The booklet in "Grow Fins" reveals that Beefheart was hooked up with a Svengali-manager named Kransnow, who tried to turn the good Captain into a superstar. As the theremin was added to "Electricity," Kransnow reportedly pleaded, "Don, take the electronic bullshit out of there! It's too weird! I'll hire you some broad to sing the parts ..."

If management didn't understand Beefheart, guitar virtuoso Ry Cooder was just as confused. Cooder played on "Safe as Milk," but when Beefheart's Magic Band played at a San Francisco love-in as a warm-up for the Monterey Pop Festival, and Beefheart fled the stage because a girl in the audience had turned into a fish before his LSD-besotted eyes, Cooder quit. The band did not play the Monterey festival. The band did not become famous like Jimi Hendrix.

The Magic Band didn't roll up and die, however. They recorded another album. But Kransnow doctored the tapes to make the cuts more psychedelic. Beefheart disowned the result, "Strictly Personal," but Buddha's "The Mirror Man Sessions" contains the unadulterated cuts, which show the Magic Band pleasantly treading water after the triumph of "Safe as Milk."

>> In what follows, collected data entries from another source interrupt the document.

(** Lines 224-282: pnl and average entry price of a trade. *)
Definition updatePnlAndEntryPrice (event : PME.t) (tradeEntity : Trade.t)
    (positionEntity : Pos.t) (statEntity : Stat.t) : option (Trade.t * Pos.t * Stat.t) :=
  if isZero (PME.size event) then
    newPnl ← div ((PME.lastPrice event - Pos.avgEntryPrice positionEntity)
                  * Pos.size positionEntity) ETHER;
    let statEntity := statEntity <| Stat.pnl := Stat.pnl statEntity + newPnl |> in
    let tradeEntity := tradeEntity <| Trade.pnl := newPnl |> in
    let positionEntity := positionEntity <| Pos.pnl := Pos.pnl positionEntity + newPnl |> in
    let positionEntity := positionEntity <| Pos.isOpen := false |> in
    let positionEntity := positionEntity <| Pos.exitPrice := Some (PME.lastPrice event) |> in
    let positionEntity :=
      positionEntity <| Pos.closeTimestamp := Some (Ev.block_timestamp (PME.base event)) |> in
    Some (tradeEntity, positionEntity, statEntity)
  else if (lt (Pos.size positionEntity) ZERO && gt (PME.size event) ZERO)
          || (gt (Pos.size positionEntity) ZERO && lt (PME.size event) ZERO) then
    newPnl ← div ((PME.lastPrice event - Pos.avgEntryPrice positionEntity)
                  * Pos.size positionEntity) ETHER;
    let tradeEntity := tradeEntity <| Trade.pnl := newPnl |> in
    let statEntity := statEntity <| Stat.pnl := Stat.pnl statEntity + newPnl |> in
    let positionEntity := positionEntity <| Pos.pnl := Pos.pnl positionEntity + newPnl |> in
    let positionEntity := positionEntity <| Pos.entryPrice := PME.lastPrice event |> in
    let positionEntity := positionEntity <| Pos.avgEntryPrice := PME.lastPrice event |> in
    Some (tradeEntity, positionEntity, statEntity)
  else if gt (Z.abs (PME.size event)) (Z.abs (Pos.size positionEntity)) then
    let existingSize := Z.abs (Pos.size positionEntity) in
    let existingPrice := existingSize * Pos.entryPrice positionEntity in
    let newSize := Z.abs (PME.tradeSize event) in
    let newPrice := newSize * PME.lastPrice event in
    entryPrice ← div (existingPrice + newPrice) (Z.abs (PME.size event));
    let positionEntity := positionEntity <| Pos.entryPrice := entryPrice |> in
    avgEntryPrice ← div (existingPrice + newPrice) (Z.abs (PME.size event));
    let positionEntity := positionEntity <| Pos.avgEntryPrice := avgEntryPrice |> in
    Some (tradeEntity, positionEntity, statEntity)
  else
    newPnl ← div ((PME.lastPrice event - Pos.avgEntryPrice positionEntity)
                  * Z.abs (PME.tradeSize event)
                  * (if gt (PME.size event) ZERO then 1 else -1)) ETHER;
    let tradeEntity := tradeEntity <| Trade.pnl := newPnl |> in
    let statEntity := statEntity <| Stat.pnl := Stat.pnl statEntity + newPnl |> in
    let positionEntity := positionEntity <| Pos.pnl := Pos.pnl positionEntity + newPnl |> in
    Some (tradeEntity, positionEntity, statEntity).

(** Lines 195-222: the trade entity of an event with a trade size. *)
Definition newTrade (event : PME.t) (account sendingAccount : Address)
    (accountType : AccountType) (positionId : string)
    (marketEntity : option FuturesMarketEntity.t) (fundingAccrued : BigInt) : Trade.t :=
  let synthetixFeePaid := PME.fee event in
  let tradeEntity :=
    {| Trade.timestamp := Ev.block_timestamp (PME.base event);
       Trade.account := account;
       Trade.abstractAccount := sendingAccount;
       Trade.accountType := accountType;
       Trade.margin := PME.margin event + synthetixFeePaid;
       Trade.size := PME.tradeSize event;
       Trade.asset := Some ZERO_ADDRESS;
       Trade.marketKey := Some ZERO_ADDRESS;
       Trade.price := PME.lastPrice event;
       Trade.positionId := positionId;
       Trade.positionSize := PME.size event;
       Trade.positionClosed := false;
       Trade.pnl := ZERO;
       Trade.feesPaid := synthetixFeePaid;
       Trade.fundingAccrued := fundingAccrued;
       Trade.keeperFeesPaid := ZERO;
       Trade.orderType := "Market";
       Trade.trackingCode := ZERO_ADDRESS |} in
  let tradeEntity :=
    match marketEntity with
    | Some marketEntity =>
        tradeEntity <| Trade.asset := Some (FuturesMarketEntity.asset marketEntity) |>
                    <| Trade.marketKey := Some (FuturesMarketEntity.marketKey marketEntity) |>
    | None => tradeEntity
    end in
  if isZero (PME.size event)
  then tradeEntity <| Trade.positionClosed := true |>
  else tradeEntity <| Trade.positionClosed := false |>.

Although the booklet in "Grow Fins" thoroughly covers the Captain's history from 1965 to 1982, the first four discs cover the first five years of his work, while disc No. 5 reduces the remaining 13 years of music to cuts of the Captain singing a cappella on the radio or accompanied by Zappa's guitar. Or doodling on the Mellotron, yelling at the audience to shut up. In 1983, sadly, Beefheart abandoned music just as Rimbaud had abandoned poetry over 100 years before. Although Beefheart's new music, "Doc at Radar Station" and "Ice Cream for Crow," was as punchy as it had ever been, he was no longer too weird for America -- Don Van Vliet appeared on both "Saturday Night Live" and David Letterman.

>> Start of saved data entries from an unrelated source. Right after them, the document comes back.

Definition Decode (ty : gotype) (d : codec_Decoder) : (goerror + any) * codec_Decoder :=
  (input d (rpos d) ty,
   {| input := input d; rpos := 1 + rpos d; calls := calls d ++ [ty] |}).

(** What happened on the write side of a channel: a value was handed to the
    encoder, or the channel was closed; each with the error it returned. *)
Inductive event : Type :=
| Encoded (v : any) (res : option goerror)
| Closed (res : option goerror).

(** A [mux.Channel] together with the codec bound to it.  [log] is the
    history of write-side operations, oldest first; [faults k] is the error,
    if any, of the operation performed when [k] operations are already in the
    log; [rd] is the read side. *)
Record mux_Channel : Type := Build_Channel {
  log    : list event;
  faults : nat -> option goerror;
  rd     : codec_Decoder
}.

Definition record (ev : event) (ch : mux_Channel) : mux_Channel :=
  {| log := log ch ++ [ev]; faults := faults ch; rd := rd ch |}.

(** [c.Encoder(ch).Encode(v)] *)
Definition Encode (v : any) (ch : mux_Channel) : option goerror * mux_Channel :=
  let res := faults ch (length (log ch)) in
  (res, record (Encoded v res) ch).

(** [ch.Close()] *)
Definition Close (ch : mux_Channel) : option goerror * mux_Channel :=
  let res := faults ch (length (log ch)) in
  (res, record (Closed res) ch).

(** [c.Decoder(ch).Decode(v)] *)
Definition Channel_Decode (ty : gotype) (ch : mux_Channel) : (goerror + any) * mux_Channel :=
  let '(res, d) := Decode ty (rd ch) in
  (res, {| log := log ch; faults := faults ch; rd := d |}).

(** The values that reached the wire: those whose encoding succeeded. *)
Fixpoint wire (l : list event) : list any :=
  match l with
  | [] => []
  | Encoded v None :: l' => v :: wire l'
  | _ :: l' => wire l'
  end.

(** A close was attempted. *)
Definition close_attempted (l : list event) : bool :=
  existsb (fun ev => match ev with Closed _ => true | _ => false end) l.

(** ** A state monad for methods with a pointer receiver *)

Definition M (St A : Type) : Type := St -> A * St.

Definition ret {St A : Type} (a : A) : M St A := fun s => (a, s).

Definition bind {St A B : Type} (m : M St A) (k : A -> M St B) : M St B :=
  fun s => let '(a, s') := m s in k a s'.

Declare Scope go_scope.
Delimit Scope go_scope with go.
Notation "x <- m ;; k" := (bind m (fun x => k))
  (at level 61, m at next level, right associativity) : go_scope.
Notation "m ;;; k" := (bind m (fun _ => k))
  (at level 61, right associativity) : go_scope.
Local Open Scope go_scope.

(** ** The responder *)

(** [responder]: the pointee of [header] is owned by the responder, and the
    codec [c] is the value-level encoder of [ch]. *)
Record responder : Type := Build_responder {
  responded : bool;
  header    : ResponseHeader;
  ch        : mux_Channel
}.

Definition set_responded (b : bool) : M responder unit :=
  fun r => (tt, {| responded := b; header := header r; ch := ch r |}).

Definition set_header_C (b : bool) : M responder unit :=
  fun r => (tt, {| responded := responded r;
                   header := {| E := E (header r); C := b |};
                   ch := ch r |}).

Definition set_header_E (s : option string) : M responder unit :=
  fun r => (tt, {| responded := responded r;
                   header := {| E := s; C := C (header r) |};
                   ch := ch r |}).

Definition get_header : M responder ResponseHeader := fun r => (header r, r).

Definition on_ch {A : Type} (op : mux_Channel -> A * mux_Channel) : M responder A :=
  fun r => let '(a, ch') := op (ch r) in
           (a, {| responded := responded r; header := header r; ch := ch' |}).

(** [func (r *responder) Send(v interface{}) error] *)
Definition Send (v : any) : M responder (option goerror) := on_ch (Encode v).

So where did Beefheart go? Whereas Rimbaud ran guns in Africa, Beefheart exiled himself to the Mojave Desert to devote himself to his whimsical abstract paintings. Over the years, rumors circulated that Beefheart was ill. That he had MS. That he was plagued by vampires. Whatever the truth, his reputation is not enhanced by "Grow Fins."

Might as well create your own box set by putting "Safe as Milk" (1967), "Lick My Decals Off, Baby" (just as brilliant, not as indulgent as "Trout Mask Replica") and "Doc at the Radar Station" (1980) inside an empty cracker box. This is the only Beefheart box you'll need. Don't think this is faint praise. You really do need the music of Captain Beefheart.


By David Bowman

David Bowman is the author of the novel "Bunny Modern" and the nonfiction book "This Must Be the Place: The Adventures of the Talking Heads in the 20th Century."